Sometimes in September - we want to paddle the Bowron Lake circuit again, but dates are currently not set. Now that is a fun vacation. Should have my new kayak by this spring too, so lots of time to practice beforehand!

And as many camping/kayaking/4-wheeling trips as we can in the middle of it all. We love the short getaways.


----------



## sdfish223 (Jul 27, 2010)

Sounds like a fun summer. I dont have any plans for any vacations within the next year. Next summer maybe if I can get time off work for a week, I'd like to go to Disneyland and visit my family in San Diego.


----------



## donjuan_corn (May 6, 2010)

Hawaii - wai ki ki, may 21st-28th, vernon somewhere in July, Possibly Vegas in December.


----------



## snow (Apr 21, 2010)

I am heading to our Cabin around the first week of Aug and will be back end on Sept.


----------



## katienaha (May 9, 2010)

anyone else with fun plans?


----------



## 240sx (Sep 4, 2010)

usually play it by ear weekend by weekend...

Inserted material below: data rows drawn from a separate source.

(* ===== verification/Base58.v ===== *)
(** [encode_base58] of [crates/source-pump/src/decoder.rs]: the bytewise
    long-multiplication encoder, and its correctness against positional
    notation: the text denotes the big-endian value of the bytes, so byte
    strings of one length never collide. *)
From Stdlib Require Import Ascii.
From S2P Require Import Prelude.
From S2P Require Import RustStr.

Definition ALPHABET : list Ascii.ascii :=
  String.list_ascii_of_string "123456789ABCDEFGHJKLMNPQRSTUVWXYZabcdefghijkmnopqrstuvwxyz".

(** [ALPHABET[usize::from(digit)]]; the index is a base58 digit, hence in
    range (lemma [b58_digits_range]). *)
Definition alphabet_at (d : Z) : Ascii.ascii := nth (Z.to_nat d) ALPHABET "000"%char.

(** The inner [for digit in &mut digits] loop: multiply by 256 and add. *)
Fixpoint mul_add_digits (digits : list Z) (carry : Z) : list Z * Z :=
  match digits with
  | [] => ([], carry)
  | digit :: ds =>
      let value := digit * 256 + carry in
      let '(ds', carry') := mul_add_digits ds (value / 58) in
      (value mod 58 :: ds', carry')
  end.

(** [while carry > 0 { digits.push(carry % 58); carry /= 58; }]: a positive
    carry shrinks at each turn, so the carry itself is enough fuel. *)
Fixpoint push_carry (fuel : nat) (carry : Z) : list Z :=
  match fuel with
  | O => []
  | S fuel' => if carry >? 0 then carry mod 58 :: push_carry fuel' (carry / 58) else []
  end.

Definition push_byte (digits : list Z) (b : byte) : list Z :=
  let '(ds, carry) := mul_add_digits digits (byte_val b) in
  ds ++ push_carry (Z.to_nat carry) carry.

(** [while digits.len() > 1 && digits.last() == Some(&0) { digits.pop(); }]
    on the most-significant-first reversal of the digits. *)
Fixpoint pop_zeroes (rev_digits : list Z) : list Z :=
  match rev_digits with
  | d :: ((_ :: _) as ds) => if d =? 0 then pop_zeroes ds else rev_digits
  | _ => rev_digits
  end.

Fixpoint leading_zeroes (bytes : list byte) : nat :=
  match bytes with
  | b :: bs => if byte_val b =? 0 then S (leading_zeroes bs) else O
  | [] => O
  end.

Definition encode_base58 (bytes : list byte) : string :=
  let zeroes := leading_zeroes bytes in
  let digits := fold_left push_byte bytes [0] in
  let kept := pop_zeroes (rev digits) in
  String.string_of_list_ascii
    (repeat "1"%char zeroes
     ++ (if Nat.eqb zeroes (length bytes) then [] else alphabet_at <$> kept)).

Example base58_zero_key :
  encode_base58 (repeat (byte_of_Z 0) 32) = "11111111111111111111111111111111".
Proof. vm_compute. reflexivity. Qed.
Example base58_one_key :
  encode_base58 (repeat (byte_of_Z 0) 31 ++ [byte_of_Z 1]) =
  "11111111111111111111111111111112".
Proof. vm_compute. reflexivity. Qed.

(** ** Positional values *)
Definition digits_value (ds : list Z) : Z := foldr (fun d acc => d + 58 * acc) 0 ds.
Definition be_value (bs : list byte) : Z :=
  fold_left (fun acc b => acc * 256 + byte_val b) bs 0.

Fixpoint alphabet_index (l : list Ascii.ascii) (a : Ascii.ascii) : Z :=
  match l with
  | [] => 0
  | b :: l' => if Ascii.eqb a b then 0 else 1 + alphabet_index l' a
  end.
(** What a base58 text denotes, read most significant digit first. *)
Definition base58_value (s : string) : Z :=
  fold_left (fun acc a => acc * 58 + alphabet_index ALPHABET a)
            (String.list_ascii_of_string s) 0.

Notation is_digit := (fun d : Z => 0 <= d < 58).

Lemma alphabet_index_at d : 0 <= d < 58 -> alphabet_index ALPHABET (alphabet_at d) = d.
Proof.
  intros Hd. rewrite <- (Z2Nat.id d) by lia.
  assert (Z.to_nat d < 58)%nat as Hn by lia. revert Hn. generalize (Z.to_nat d).
  intros n Hn. unfold alphabet_at. rewrite Nat2Z.id.
  do 58 (destruct n as [|n]; [vm_compute; reflexivity|]). lia.
Qed.

Lemma mul_add_value ds c ds' c' :
  mul_add_digits ds c = (ds', c') ->
  digits_value ds' + 58 ^ Z.of_nat (length ds') * c' = 256 * digits_value ds + c.
Proof.
  revert c ds' c'. induction ds as [|d ds IH]; intros c ds' c'; simpl.
  { intros [= <- <-]. simpl. lia. }
  destruct (mul_add_digits ds _) as [ds2 c2] eqn:E. intros [= <- <-]. simpl.
  apply IH in E. replace (Z.of_nat (S (length ds2))) with (1 + Z.of_nat (length ds2)) by lia.
  rewrite Z.pow_add_r by lia. change (58 ^ 1) with 58.
  pose proof (Z.div_mod (d * 256 + c) 58). lia.
Qed.

Lemma mul_add_digits_range ds c ds' c' :
  Forall is_digit ds -> 0 <= c < 256 -> mul_add_digits ds c = (ds', c') ->
  Forall is_digit ds' /\ 0 <= c' < 256.
Proof.
  intros Hds. revert c ds' c'. induction Hds as [|d ds Hd Hds IH]; intros c ds' c' Hc; simpl.
  { intros [= <- <-]. auto. }
  destruct (mul_add_digits ds _) as [ds2 c2] eqn:E. intros [= <- <-].
  apply IH in E as [H1 H2].
  - split; [|done]. constructor; [apply Z.mod_pos_bound; lia|done].
  - split; [apply Z.div_pos; lia|]. apply Z.div_lt_upper_bound; lia.
Qed.

Lemma push_carry_value fuel c :
  0 <= c -> (Z.to_nat c <= fuel)%nat -> digits_value (push_carry fuel c) = c.
Proof.
  revert c. induction fuel as [|fuel IH]; intros c Hc Hf; simpl; [lia|].
  destruct (Z.gtb_spec c 0); [|simpl; lia]. simpl.
  assert (c / 58 < c) by (apply Z.div_lt; lia).
  assert (0 <= c / 58) by (apply Z.div_pos; lia).
  rewrite IH by lia. pose proof (Z.div_mod c 58). lia.
Qed.

Lemma push_carry_range fuel c : Forall is_digit (push_carry fuel c).
Proof.
  revert c. induction fuel as [|fuel IH]; intros c; simpl; [constructor|].
  destruct (c >? 0); constructor; auto. apply Z.mod_pos_bound. lia.
Qed.

Lemma digits_value_app l1 l2 :
  digits_value (l1 ++ l2) = digits_value l1 + 58 ^ Z.of_nat (length l1) * digits_value l2.
Proof.
  induction l1 as [|d l1 IH]; [simpl; lia|]. cbn [app length digits_value foldr] in *.
  fold (digits_value (l1 ++ l2)) (digits_value l1). rewrite IH.
  rewrite Nat2Z.inj_succ, Z.pow_succ_r by lia. lia.
Qed.

Lemma push_byte_correct ds b :
  Forall is_digit ds ->
  digits_value (push_byte ds b) = 256 * digits_value ds + byte_val b /\
  Forall is_digit (push_byte ds b).
Proof.
  intros Hds. unfold push_byte. destruct (mul_add_digits ds (byte_val b)) as [ds' c] eqn:E.
  pose proof (byte_val_range b).
  pose proof (mul_add_value _ _ _ _ E) as Hv.
  apply mul_add_digits_range in E as [Hr Hc]; [|done|lia].
  rewrite digits_value_app, push_carry_value by lia. split; [lia|].
  apply Forall_app; auto using push_carry_range.
Qed.

Lemma fold_push_byte bs ds :
  Forall is_digit ds ->
  digits_value (fold_left push_byte bs ds) =
    fold_left (fun acc b => acc * 256 + byte_val b) bs (digits_value ds) /\
  Forall is_digit (fold_left push_byte bs ds).
Proof.
  revert ds. induction bs as [|b bs IH]; intros ds Hds; simpl; [done|].
  destruct (push_byte_correct ds b Hds) as [Hv Hr].
  destruct (IH _ Hr) as [IH1 IH2]. split; [|done]. rewrite IH1, Hv. f_equal. lia.
Qed.

Lemma b58_digits_range bs : Forall is_digit (fold_left push_byte bs [0]).
Proof. apply fold_push_byte. repeat constructor; lia. Qed.

Notation base_fold := (fold_left (fun acc d => acc * 58 + d)).

Lemma digits_value_rev ds : base_fold (rev ds) 0 = digits_value ds.
Proof.
  induction ds as [|d ds IH]; simpl; [done|]. rewrite fold_left_app, IH. simpl. lia.
Qed.

Lemma pop_zeroes_value ds : base_fold (pop_zeroes ds) 0 = base_fold ds 0.
Proof.
  induction ds as [|d ds IH]; simpl; [done|]. destruct ds as [|d2 ds]; [done|].
  destruct (Z.eqb_spec d 0) as [->|]; [|done]. rewrite IH. done.
Qed.

Lemma pop_zeroes_range ds : Forall is_digit ds -> Forall is_digit (pop_zeroes ds).
Proof.
  induction 1 as [|d ds Hd Hds IH]; simpl; [constructor|]. destruct ds; [auto|].
  destruct (d =? 0); auto.
Qed.

Lemma index_fold_digits ds acc :
  Forall is_digit ds ->
  fold_left (fun acc a => acc * 58 + alphabet_index ALPHABET a) (alphabet_at <$> ds) acc
  = base_fold ds acc.
Proof.
  intros Hds. revert acc. induction Hds as [|d ds Hd Hds IH]; intros acc;
    cbn [fmap list_fmap fold_left]; [done|].
  by rewrite alphabet_index_at, IH.
Qed.

Lemma index_fold_ones n l :
  fold_left (fun acc a => acc * 58 + alphabet_index ALPHABET a) (repeat "1"%char n ++ l) 0
  = fold_left (fun acc a => acc * 58 + alphabet_index ALPHABET a) l 0.
Proof. induction n; simpl; [done|]. done. Qed.

Lemma all_zero_value bs : leading_zeroes bs = length bs -> be_value bs = 0.
Proof.
  unfold be_value. induction bs as [|b bs IH]; simpl; [done|].
  destruct (Z.eqb_spec (byte_val b) 0) as [->|]; [|done]. intros [= Hl]. auto.
Qed.

Lemma base58_value_encode bs : base58_value (encode_base58 bs) = be_value bs.
Proof.
  unfold base58_value, encode_base58.
  rewrite String.list_ascii_of_string_of_list_ascii, index_fold_ones.
  destruct (Nat.eqb_spec (leading_zeroes bs) (length bs)) as [Hz|Hz].
  { by rewrite all_zero_value. }
  rewrite index_fold_digits.
  - rewrite pop_zeroes_value, digits_value_rev.
    destruct (fold_push_byte bs [0]) as [Hv _]; [repeat constructor; lia|]. by rewrite Hv.
  - apply pop_zeroes_range. apply List.Forall_rev, b58_digits_range.
Qed.

Lemma be_fold_bound bs acc :
  fold_left (fun acc b => acc * 256 + byte_val b) bs acc =
  acc * 256 ^ Z.of_nat (length bs) + be_value bs /\
  0 <= be_value bs < 256 ^ Z.of_nat (length bs).
Proof.
  unfold be_value. revert acc. induction bs as [|b bs IH]; intros acc; cbn [fold_left length].
  { split; lia. }
  rewrite Nat2Z.inj_succ, Z.pow_succ_r by lia. pose proof (byte_val_range b).
  destruct (IH (acc * 256 + byte_val b)) as [-> Hb].
  destruct (IH (0 * 256 + byte_val b)) as [-> _]. split; [lia|]. nia.
Qed.

Lemma be_value_inj bs1 bs2 :
  length bs1 = length bs2 -> be_value bs1 = be_value bs2 -> bs1 = bs2.
Proof.
  revert bs2. induction bs1 as [|b1 bs1 IH]; intros [|b2 bs2]; simpl; try done.
  intros [= Hl]. unfold be_value; simpl. rewrite !Z.mul_0_l, !Z.add_0_l.
  destruct (be_fold_bound bs1 (byte_val b1)) as [H1 Hr1].
  destruct (be_fold_bound bs2 (byte_val b2)) as [H2 Hr2].
  rewrite H1, H2, Hl. rewrite Hl in Hr1. intros Heq.
  assert (byte_val b1 = byte_val b2) as Hb by nia.
  f_equal; [by apply byte_val_inj|]. apply IH; [done|]. nia.
Qed.

Lemma encode_base58_eq bs1 bs2 :
  length bs1 = length bs2 -> encode_base58 bs1 = encode_base58 bs2 -> bs1 = bs2.
Proof.
  intros Hl He. apply be_value_inj; [done|]. by rewrite <- !base58_value_encode, He.
Qed.

Lemma encode_base58_alphabet bs :
  Forall (fun a => a ∈ ALPHABET) (String.list_ascii_of_string (encode_base58 bs)).
Proof.
  unfold encode_base58. rewrite String.list_ascii_of_string_of_list_ascii.
  apply Forall_app. split.
  { apply Forall_forall. intros a Ha. apply list_elem_of_In, repeat_spec in Ha as ->. left. }
  destruct (Nat.eqb _ _); [constructor|]. apply Forall_fmap.
  eapply Forall_impl.
  - apply pop_zeroes_range. apply List.Forall_rev, b58_digits_range.
  - intros d Hd; simpl in *. unfold alphabet_at. apply list_elem_of_In, nth_In.
    change (length ALPHABET) with 58%nat. lia.
Qed.

Lemma pop_zeroes_head d d2 ds l : pop_zeroes l = d :: d2 :: ds -> d <> 0.
Proof.
  induction l as [|x l IH]; simpl; [done|]. destruct l as [|y l]; [done|].
  destruct (Z.eqb_spec x 0); [done|]. by intros [= -> _ _].
Qed.
Lemma pop_zeroes_nonempty l : l <> [] -> pop_zeroes l <> [].
Proof.
  induction l as [|x l IH]; simpl; [done|]. destruct l as [|y l]; [done|].
  destruct (x =? 0); [|done]. intros _. by apply IH.
Qed.

Lemma zero_value_all bs : be_value bs = 0 -> leading_zeroes bs = length bs.
Proof.
  induction bs as [|b bs IH]; [done|]. unfold be_value; simpl. rewrite Z.mul_0_l, Z.add_0_l.
  destruct (be_fold_bound bs (byte_val b)) as [-> Hb]. pose proof (byte_val_range b).
  assert (0 < 256 ^ Z.of_nat (length bs)) by lia. intros Hz.
  assert (byte_val b = 0) as -> by nia. simpl. f_equal. apply IH. lia.
Qed.

(** The text is one [1] per leading zero byte and then, unless all bytes are
    zero, digits that do not start with [1]. *)
Lemma encode_base58_shape bs :
  exists tail, String.list_ascii_of_string (encode_base58 bs) =
      repeat "1"%char (leading_zeroes bs) ++ tail /\
    (tail = [] <-> leading_zeroes bs = length bs) /\ head tail <> Some "1"%char.
Proof.
  unfold encode_base58. rewrite String.list_ascii_of_string_of_list_ascii.
  destruct (Nat.eqb_spec (leading_zeroes bs) (length bs)) as [Hz|Hz]; [by exists []|].
  eexists. split; [reflexivity|].
  set (l := rev (fold_left push_byte bs [0])).
  assert (base_fold (pop_zeroes l) 0 = be_value bs) as Hv.
  { unfold l. rewrite pop_zeroes_value, digits_value_rev.
    destruct (fold_push_byte bs [0]) as [-> _]; [repeat constructor; lia|done]. }
  assert (Forall is_digit (pop_zeroes l)) as Hr.
  { apply pop_zeroes_range. apply List.Forall_rev, b58_digits_range. }
  pose proof (fun d d2 ds => pop_zeroes_head d d2 ds l) as Hh.
  destruct (pop_zeroes l) as [|d ds]; simpl in *.
  { exfalso. apply Hz, zero_value_all. by rewrite <- Hv. }
  split; [done|]. intros [= Hd]. apply Forall_cons in Hr as [Hd58 _].
  assert (d = 0) as ->.
  { rewrite <- (alphabet_index_at d Hd58), Hd. done. }
  destruct ds as [|d2 ds]; [|by apply (Hh 0 d2 ds)].
  apply Hz, zero_value_all. by rewrite <- Hv.
Qed.

(** the base58 text of a byte string denotes exactly the big-endian integer
    of the bytes, uses only alphabet characters, and two byte strings of the
    same length (all account keys are 32 bytes) with the same text are equal. *)
Theorem encode_base58_correct bs :
  base58_value (encode_base58 bs) = be_value bs /\
  Forall (fun a => a ∈ ALPHABET) (String.list_ascii_of_string (encode_base58 bs)) /\
  (forall bs', length bs' = length bs -> encode_base58 bs' = encode_base58 bs -> bs' = bs).
Proof.
  split_and!; [apply base58_value_encode|apply encode_base58_alphabet|eauto using encode_base58_eq].
Qed.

I do have one thing set in stone and that is to go to Lake Sammish in WA. My friends wife has a family cabin down there, so a bunch of us go down there and hang on the lake and BBQ etc, and then down to Seattle to watch the Blue Jays play the Mariners at the end of August and go to Cowgirls inc!

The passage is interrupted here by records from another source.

(** The [match (program, discriminator)] of [decode_anchor_event]. *)
Definition decode_event (program : PumpProgram) (discriminator : list byte) : Reader B64 PumpEvent :=
  let matches d := bool_decide (discriminator = d) in
  match program with
  | PumpP =>
      if matches CREATE_EVENT_DISCRIMINATOR then e ← decode_pump_create; mret (EvCreate e)
      else if matches TRADE_EVENT_DISCRIMINATOR then e ← decode_pump_trade; mret (EvTrade e)
      else if matches COMPLETE_EVENT_DISCRIMINATOR then
        e ← decode_pump_complete; mret (EvComplete e)
      else if matches COMPLETE_PUMP_AMM_MIGRATION_EVENT_DISCRIMINATOR then
        e ← decode_pump_migration; mret (EvCompletePumpAmmMigration e)
      else reader_fail (UnknownDiscriminator program discriminator)
  | PumpSwapP =>
      if matches CREATE_POOL_EVENT_DISCRIMINATOR then
        e ← decode_pump_swap_create_pool; mret (EvPumpSwapCreatePool e)
      else if matches PUMP_SWAP_BUY_EVENT_DISCRIMINATOR then
        e ← decode_pump_swap_buy; mret (EvPumpSwapBuy e)
      else if matches PUMP_SWAP_SELL_EVENT_DISCRIMINATOR then
        e ← decode_pump_swap_sell; mret (EvPumpSwapSell e)
      else if matches PUMP_SWAP_DEPOSIT_EVENT_DISCRIMINATOR then
        e ← decode_pump_swap_deposit; mret (EvPumpSwapDeposit e)
      else if matches PUMP_SWAP_WITHDRAW_EVENT_DISCRIMINATOR then
        e ← decode_pump_swap_withdraw; mret (EvPumpSwapWithdraw e)
      else reader_fail (UnknownDiscriminator program discriminator)
  end.

Definition decode_anchor_event (program_id : string) (coordinate : ChainCoordinate)
    (data : list byte) : result (DecodeError B64) DecodedPumpEvent :=
  program ← ok_or (supported_program program_id) (UnsupportedProgram program_id);
  if is_empty (signature coordinate) then Err EmptySignature else
  let event_data := default data (strip_prefix_bytes ANCHOR_EVENT_CPI_DISCRIMINATOR data) in
  if (length event_data <? 8)%nat then Err MissingDiscriminator else
  let discriminator := firstn 8 event_data in
  let reader := reader_new (drop 8 event_data) in
  '(event, reader) ← decode_event program discriminator reader;
  _ ← finish reader;
  Ok {| dp_program := program; dp_coordinate := coordinate; dp_event := event |}.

Rest of Summer probably ride my motorcycle all over the place, maybe visit friends and family in Kelowna. Golf... lots of golf!


----------



## katienaha (May 9, 2010)

sounds like a perfect summer 240sx!


----------



## big_bubba_B (Apr 25, 2010)

going to our acreadge most of the summer with a trip to galiano near the end of summer do some fishing and relaxing


----------



## 240sx (Sep 4, 2010)

big_bubba_B said:


> going to our acreadge most of the summer with a trip to galiano near the end of summer do some fishing and relaxing
> bash the canucks some more.


fixed it for ya


----------



## big_bubba_B (Apr 25, 2010)

240sx said:


> fixed it for ya


na the little loser fans cry to much ... oh ya please respect the the person who made this post and stick to the topic


----------



## Immus21 (Jun 14, 2010)

Going to the West Coast of Van Island Salmon fishing in late July. First time taking my two yr old and wife. Sure hope niether of them gets sea sick to easily. Other than that just going to play it by ear.


----------



## LikeItLow (Jan 11, 2011)

was in mexico a few weeks ago doing a lil bit of snorkeling. in july driving to oregon for a car club meet lol. mabey going to my parents condo in oliver one weekend.


----------